The newer, more stringent policies "may have dampened [academics'] desire for industry funding," Zinner added. "There has been a general attitude among some that with industry funding you're now tainted. That could reduce the demand for industry money, which in turn could lower the number of relationships between industry and academia."

The survey's findings seem to contradict recent reports in GWDN and other publications that academic institutions are more frequently forging broad-scale research and discovery partnerships with the life science industry – particularly pharmaceutical companies.

Examples from the last two years include alliances between Janssen Pharmaceutica and Vanderbilt University; the Salk Institute for Biological Studies and drugmaker Sanofi-Aventis; Salk and French pharma Ipsen; Washington University School of Medicine and Pfizer; Washington U and AstraZeneca; the University of California-San Francisco and Pfizer; Harvard's Immune Disease Institute and GlaxoSmithKline; and the Massachusetts Institute of Technology and Novartis.

"I clearly didn't expect them to grow. I was a little surprised that they dropped to such an extent, and I wish I knew the causes associated with this drop," Zinner said. "We'll look toward that in the future.

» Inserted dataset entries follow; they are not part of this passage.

(** ** Loads and stores *)
Lemma wp_load p x Q m : m !! w32 p = Some x → Q x m → wp (load p) Q m.
Proof. intros Hx HQ. apply wp_bind, wp_get. by apply wp_unwrap with x. Qed.
Lemma wp_store p v Q m : is_Some (m !! w32 p) → Q () (<[w32 p := w8 v]> m) → wp (store p v) Q m.
Proof. intros [x Hx] HQ. apply wp_bind, wp_get, wp_bind. by apply wp_unwrap with x. Qed.
(** At the first byte of a block. *)
Lemma wp_load_head p x l Q m : at_ p (x :: l) m → in_range p (size (x :: l)) → Q x m → wp (load (w32 p)) Q m.
Proof.
  intros [Hx _]%at_cons [Hp Hr] HQ. cbn [length] in Hr. apply wp_load with x; [|done]. rewrite w32_idemp, w32_small by lia. done.
Qed.
Lemma wp_store_in p n v Q m :
  access p n m → 0 < n → in_range p n → Q () (<[p := w8 v]> m) → wp (store (w32 p) v) Q m.
Proof.
  intros Ha Hn [Hp Hr] HQ. assert (w32 (w32 p) = p) as Hw by (rewrite w32_idemp; apply w32_small; lia).
  apply wp_store; rewrite Hw; [apply Ha; lia|done].
Qed.

(** ** Copies *)
Lemma w8_byte x : is_byte x → w8 x = x.
Proof. apply w8_small. Qed.
Lemma wp_copy_up l d s Q m :
  at_ s l m → bytes l → access d (size l) m → in_range s (size l) → in_range d (size l) →
  (d ≤ s ∨ s + size l ≤ d) → Q () (put d l m) → wp (copy_up (length l) (w32 d) (w32 s)) Q m.
Proof.
  revert d s m. induction l as [|x l IH]; intros d s m Hs Hl Hd Hrs Hrd Ho HQ; [by apply wp_ret|].
  cbn [length copy_up]. inversion Hl as [|?? Hx Hl']; subst. unfold in_range in *. cbn [length] in *.
  apply wp_bind, wp_load_head with x l; [done..|].
  apply wp_bind, wp_store_in with (size (x :: l)); cbn [length]; [done|lia|done|]. rewrite (w8_byte x Hx), !w32_add_l.
  apply at_cons in Hs as [_ Hs]. apply IH; [|done| |lia|lia|lia|done].
  - apply at_insert_out; [lia|done].
  - apply access_insert. eapply access_sub; [done|lia..].
Qed.
Lemma wp_copy_down l d s Q m :
  at_ s l m → bytes l → access d (size l) m → in_range s (size l) → in_range d (size l) →
  (s ≤ d ∨ d + size l ≤ s) → Q () (put d l m) →
  wp (copy_down (length l) (w32 (d + size l)) (w32 (s + size l))) Q m.
Proof.
  revert m. induction l as [|x l IH] using rev_ind; intros m Hs Hl Hd Hrs Hrd Ho HQ; [by apply wp_ret|].
  rewrite length_app, Nat.add_1_r in *. cbn [copy_down]. unfold in_range in *.
  apply Forall_app in Hl as [Hl [Hx _]%Forall_cons]. apply at_app in Hs as [Hs [Hsx _]%at_cons].
  replace (w32 (w32 (s + Z.of_nat (S (length l))) - 1)) with (s + size l) by (rewrite w32_sub_l, w32_small by lia; lia).
  replace (w32 (w32 (d + Z.of_nat (S (length l))) - 1)) with (d + size l) by (rewrite w32_sub_l, w32_small by lia; lia).
  apply wp_bind, wp_load with x; [by rewrite w32_small by lia|].
  assert (w32 (d + size l) = d + size l) as Hw by (apply w32_small; lia).
  apply wp_bind, wp_store; [rewrite Hw; apply Hd; lia|]. rewrite Hw, (w8_byte x Hx).
  replace (copy_down (length l) (d + size l) (s + size l)) with (copy_down (length l) (w32 (d + size l)) (w32 (s + size l)))
    by (rewrite !w32_small by lia; done).
  apply IH; [|done| |lia|lia|lia|by rewrite <- put_snoc].
  - apply at_insert_out; [lia|done].
  - apply access_insert. eapply access_sub; [done|lia..].
Qed.
(** [memmove] of blocks that overlap in any way. *)
Lemma wp_memmove l dst src Q m :
  at_ src l m → bytes l → access dst (size l) m → in_range src (size l + 1) → in_range dst (size l) →
  Q dst (put dst l m) → wp (memmove dst src (size l)) Q m.
Proof.
  intros Hs Hl Hd Hrs Hrd HQ. unfold memmove, in_range in *. apply wp_bind. rewrite Nat2Z.id, (w32_small (src + size l)) by lia.
  destruct (decide (src < dst ∧ dst < src + size l)) as [[H1 H2]|Hno].
  - rewrite <- (w32_small (src + size l)) by lia. apply wp_copy_down; unfold in_range; try done; lia.
  - destruct (decide (length l = 0%nat)) as [H0|H0].
    { apply nil_length_inv in H0 as ->. by apply wp_ret, wp_ret. }
    rewrite <- (w32_small dst) at 1 by lia. rewrite <- (w32_small src) by lia.
    apply wp_copy_up; unfold in_range; try done; lia.
Qed.

(** Blocks of eight bytes. *)
Lemma split_at {A} n (l : list A) : (n ≤ length l)%nat → ∃ l1 l2, l = l1 ++ l2 ∧ length l1 = n.
Proof. intros Hn. exists (take n l), (drop n l). by rewrite take_drop, length_take_le. Qed.
Lemma wp_load_bytes l p i Q m :
  at_ (p + i) l m → in_range (p + i) (size l) → Q l m → wp (load_bytes (w32 p) (seqZ i (size l))) Q m.
Proof.
  revert i Q. induction l as [|x l IH]; intros i Q Hl Hr HQ; [by apply wp_ret|].
  cbn [length]. rewrite seqZ_cons by lia. cbn [load_bytes]. unfold in_range in *. cbn [length] in Hr.
  apply at_cons in Hl as [Hx Hl].
  apply wp_bind, wp_load with x; [by rewrite w32_add_l, w32_small by lia|].
  apply wp_bind. replace (Z.pred (Z.of_nat (S (length l)))) with (size l) by lia.
  apply IH; [|lia|by apply wp_ret]. by replace (p + Z.succ i) with (p + i + 1) by lia.
Qed.
Lemma wp_store_bytes l p Q m :
  bytes l → access p (size l) m → in_range p (size l) → Q () (put p l m) → wp (store_bytes (w32 p) l) Q m.
Proof.
  revert p m. induction l as [|x l IH]; intros p m Hl Hp Hr HQ; [by apply wp_ret|].
  inversion Hl as [|?? Hx Hl']; subst. unfold in_range in *. cbn [length store_bytes] in *.
  apply wp_bind, wp_store_in with (size (x :: l)); cbn [length]; [done|lia|done|]. rewrite (w8_byte x Hx), w32_add_l.
  apply IH; [done| |lia|done]. apply access_insert. eapply access_sub; [done|lia..].
Qed.
(** One round of the block loop of [memcpy]. *)
Lemma wp_copy_block l d s Q m :
  length l = 8%nat → at_ s l m → bytes l → access d 8 m → in_range s 8 → in_range d 8 →
  Q () (put d l m) → wp (x ← load64 (w32 s); store64 (w32 d) x) Q m.
Proof.
  intros H8 Hs Hl Hd Hrs Hrd HQ. unfold load64, store64, block. replace 8 with (size l) in * by (rewrite H8; done).
  apply wp_bind, wp_load_bytes; [by rewrite Z.add_0_r|by rewrite Z.add_0_r|]. by apply wp_store_bytes.
Qed.
Lemma wp_memcpy_blocks k l d s Q m :
  length l = (8 * k)%nat → at_ s l m → bytes l → access d (size l) m → in_range s (size l) → in_range d (size l) →
  (d ≤ s ∨ s + size l ≤ d) → Q (w32 (d + size l), w32 (s + size l)) (put d l m) →
  wp (memcpy_blocks k (w32 d) (w32 s)) Q m.
Proof.
  revert l d s m. induction k as [|k IH]; intros l d s m Hk Hs Hl Hd Hrs Hrd Ho HQ.
  { apply nil_length_inv in Hk as ->. cbn in *. rewrite !Z.add_0_r in HQ. by apply wp_ret. }
  destruct (split_at 8 l) as (l1 & l2 & -> & H1); [lia|].
  rewrite length_app in *. apply Forall_app in Hl as [Hl1 Hl2]. apply at_app in Hs as [Hs1 Hs2]. unfold in_range in *.
  cbn [memcpy_blocks]. change (x ← ?c; ?f x ;; ?k) with (x ← c; f x ;; k). apply wp_assoc.
  rewrite put_app in HQ. rewrite H1 in *.
  assert (wp (_ ← (x ← load64 (w32 s); store64 (w32 d) x); memcpy_blocks k (w32 (w32 d + 8)) (w32 (w32 s + 8))) Q m).
  { apply wp_bind, wp_copy_block with l1; unfold in_range; [done|done|done|eapply access_sub; [done|lia..]|lia|lia|].
    rewrite !w32_add_l. apply IH with l2; unfold in_range; [lia| |done| |lia|lia|lia|].
    - apply at_put_out; [lia|done].
    - apply access_put. eapply access_sub; [done|lia..].
    - replace (d + 8 + size l2) with (d + Z.of_nat (8 + length l2)) by lia.
      replace (s + 8 + size l2) with (s + Z.of_nat (8 + length l2)) by lia. done. }
  unfold wp, mbind, M_bind in *. by destruct (load64 _ _).
Qed.
(** [memcpy] of blocks where a forward copy does not overwrite what it still reads. *)
Lemma wp_memcpy l dst src Q m :
  at_ src l m → bytes l → access dst (size l) m → in_range src (size l) → in_range dst (size l) →
  (dst ≤ src ∨ src + size l ≤ dst) → w32 dst = dst → w32 src = src → Q dst (put dst l m) →
  wp (memcpy dst src (size l)) Q m.
Proof.
  intros Hs Hl Hd Hrs Hrd Ho Hwd Hws HQ. unfold memcpy.
  pose proof (Z.div_mod (size l) 8 ltac:(lia)) as Hdm. pose proof (Z.mod_pos_bound (size l) 8 ltac:(lia)) as Hmb.
  set (k := Z.to_nat (size l `div` 8)). set (r := Z.to_nat (size l `mod` 8)).
  assert (length l = 8 * k + r)%nat as Hk by (unfold k, r; lia).
  destruct (split_at (8 * k) l) as (l1 & l2 & -> & H1); [lia|]. clearbody k r.
  rewrite length_app in *. assert (length l2 = r) as H2 by lia.
  apply Forall_app in Hl as [Hl1 Hl2]. apply at_app in Hs as [Hs1 Hs2]. unfold in_range in *. rewrite put_app in HQ.
  rewrite <- Hwd, <- Hws. apply wp_bind, wp_memcpy_blocks with l1; unfold in_range; try done; [eapply access_sub; [done|lia..]|lia..|].
  cbn [fst snd]. apply wp_bind. rewrite <- H2. apply wp_copy_up; unfold in_range; try done; try lia.
  - apply at_put_out; [lia|done].
  - apply access_put. eapply access_sub; [done|lia..].
  - apply wp_ret. by rewrite Hwd.
Qed.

Whether how much of this was from faculty being less willing to accept industry money, or industry changing their business model, thinking maybe this wasn't a great investment to keep funneling lots of money toward universities and hospitals – I'd like to push on that some more."

However, the survey results seem to support a commonly held belief that industry-academic relationships are at least partially to blame for a perceived focus by academic institutions on patenting and commercialization at the expense of pure knowledge pursuit.

To wit, in the 2007 survey, 12.6 percent of respondents with industry support and 7.4 percent of those without it reported that trade secrets had resulted from research conducted in the previous year – although the overall percentage of industry-supported scientists reporting such activity decreased slightly since 1985.

Faculty members with industry support were also significantly more likely than those without to report in the 2007 survey that they delayed publication by six months or more (13.4 percent versus 6.1 percent); although that percentage also dropped since 1985.

"These findings suggest that data withholding remains a greater (although perhaps diminishing) problem for industry-funded scientists and that university authorities need to remain vigilant that such funding may increase levels of secrecy on their campuses," the authors wrote.

However, the percentage of life science researchers without industry support reporting that they guarded trade secrets rose to 7.3 percent in 2006 from 3 percent in 1985; and those reporting that their choice of research topics was somewhat or greatly affected by the potential of commercial applications rose to 18.1 percent in 2006 from 7 percent in 1985.

"I believe there has been a subtle change in the social structure of science that is less about the classic rules of openness," Zinner said. "People are starting to see the economic potential of some discoveries, leading to more patenting and trade secrets.

"I can't disprove the idea that the rise in industry relationships since the 1980s isn't a contributing factor in that overall change in culture," Zinner added. "But that change is clearly filtering past those with just a direct industry relationship."